Anne Vallayer-Coster (21 December 1744, Paris – 28 February 1818, Paris), French artist specializing in floral paintings and still lifes. Having displayed great talent at an early age, she was admitted to the Académie Royale de Peinture et de Sculpture in 1770, at the age of twenty-six, only one of four women accepted into the Académie prior to the French Revolution.

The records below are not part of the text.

Lemma inv_wire st key id set :
  sched_inv st → sc_is_changed st = true → live st key →
  let st' := Schedule_wire_set_boundaries st key id set in
  sched_inv st' ∧ sc_is_changed st' = true ∧ ∀ k, live st k → live st' k.
Proof.
  intros Hinv Hch Hkey. unfold Schedule_wire_set_boundaries.
  assert (Hinv1 : sched_inv (set_insert st set {[id]})) by (by apply inv_irrelevant).
  pose proof (inv_marker (set_insert st set {[id]}) set (set_begin set) Hinv1 Hch) as Hb.
  destruct (register_marker _ set (set_begin set)) as [b st2]. destruct Hb as (Hi2 & Hc2 & Hl2 & Hm2).
  pose proof (inv_marker st2 set (set_end set) Hi2 Hc2) as He.
  destruct (register_marker st2 set (set_end set)) as [e st3]. destruct He as (Hi3 & Hc3 & Hl3 & Hm3).
  assert (Hkey3 : live st3 key) by (by apply Hm3, Hm2).
  pose proof (inv_insert_order st3 key e Hi3 Hc3 Hkey3 Hl3) as Hi4.
  pose proof (inv_insert_condition _ b key Hi4 Hc3 (Hm3 _ Hl2) Hkey3) as Hi5.
  pose proof (inv_insert_condition _ b e Hi5 Hc3 (Hm3 _ Hl2) Hl3) as Hi6.
  split; [exact Hi6|]. split; [done|]. intros k Hk. by apply (Hm3 k), Hm2.
Qed.

(** A call that returns keeps the invariant; it may panic, but nothing is
    undefined. *)
Definition good (r : outcome Sched) : Prop :=
  match r with Ret st => sched_inv st | Panic => True | Undefined => False end.

Lemma good_bind (r : outcome Sched) (f : Sched → outcome Sched) :
  good r → (∀ st, sched_inv st → good (f st)) → good (r ≫= f).
Proof. intros Hr Hf. destruct r; cbn; auto. Qed.

Lemma good_foldl {A} (f : outcome Sched → A → outcome Sched) l : ∀ r,
  good r → (∀ r a, good r → good (f r a)) → good (foldl f r l).
Proof. induction l as [|a l IH]; intros r Hr Hf; cbn; auto. Qed.

Lemma good_check_len st : sched_inv st → good (check_len st).
Proof. intros Hi. unfold check_len. by case_decide. Qed.

Lemma good_insert st id put obj set :
  sched_inv st → (∀ b k, put b k = mkBuffer (<[k := Some obj]> (sb_nodes b)) (sb_uninit b ++ [k])) →
  good (self ← mark_changed st;
        let '(key, self, _) := register self id put in
        check_len (Schedule_wire_set_boundaries self key id set)).
Proof.
  intros Hinv Hput. destruct (inv_mark_changed st Hinv) as (nodes & cp & -> & Hi). cbn [mbind outcome_bind].
  match goal with |- context [register ?s id put] => pose proof (inv_register s id put obj Hi eq_refl Hput) as Hr end.
  destruct (register _ id put) as [[key st1] new]. destruct Hr as (Hi1 & Hc1 & Hl1 & _).
  apply good_check_len. by apply (inv_wire st1 key id set).
Qed.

Anne Vallayer-Coster, by Alexandre Roslin, 1784. |
In the academic hierarchy, the still life was considered one of the lesser art forms, but Vallayer-Coster's skill was so great that she attracted the interest of collectors and the great respect of other artists. She also appears to have been quite adept at politics, and showed great skill in negotiating the inherent difficulties of being a woman in the Arts. In 1775, she began to show the paintings of flowers for which she is best known, and came under the patronage of Marie Antoinette four years later. Other royal patronage followed. In 1781, with pressure from the queen, Vallayer-Coster was allowed space to live and work in the Louvre, a situation extremely unusual for a woman at the time. Soon after - at Versailles, in the presence of the queen - she made an advantageous marriage, ascending to the lower ranks of the nobility.
During the Revolution, because of her royal connections and noble status, her situation became quite difficult, personally, and though she weathered the Terror, her career never recovered.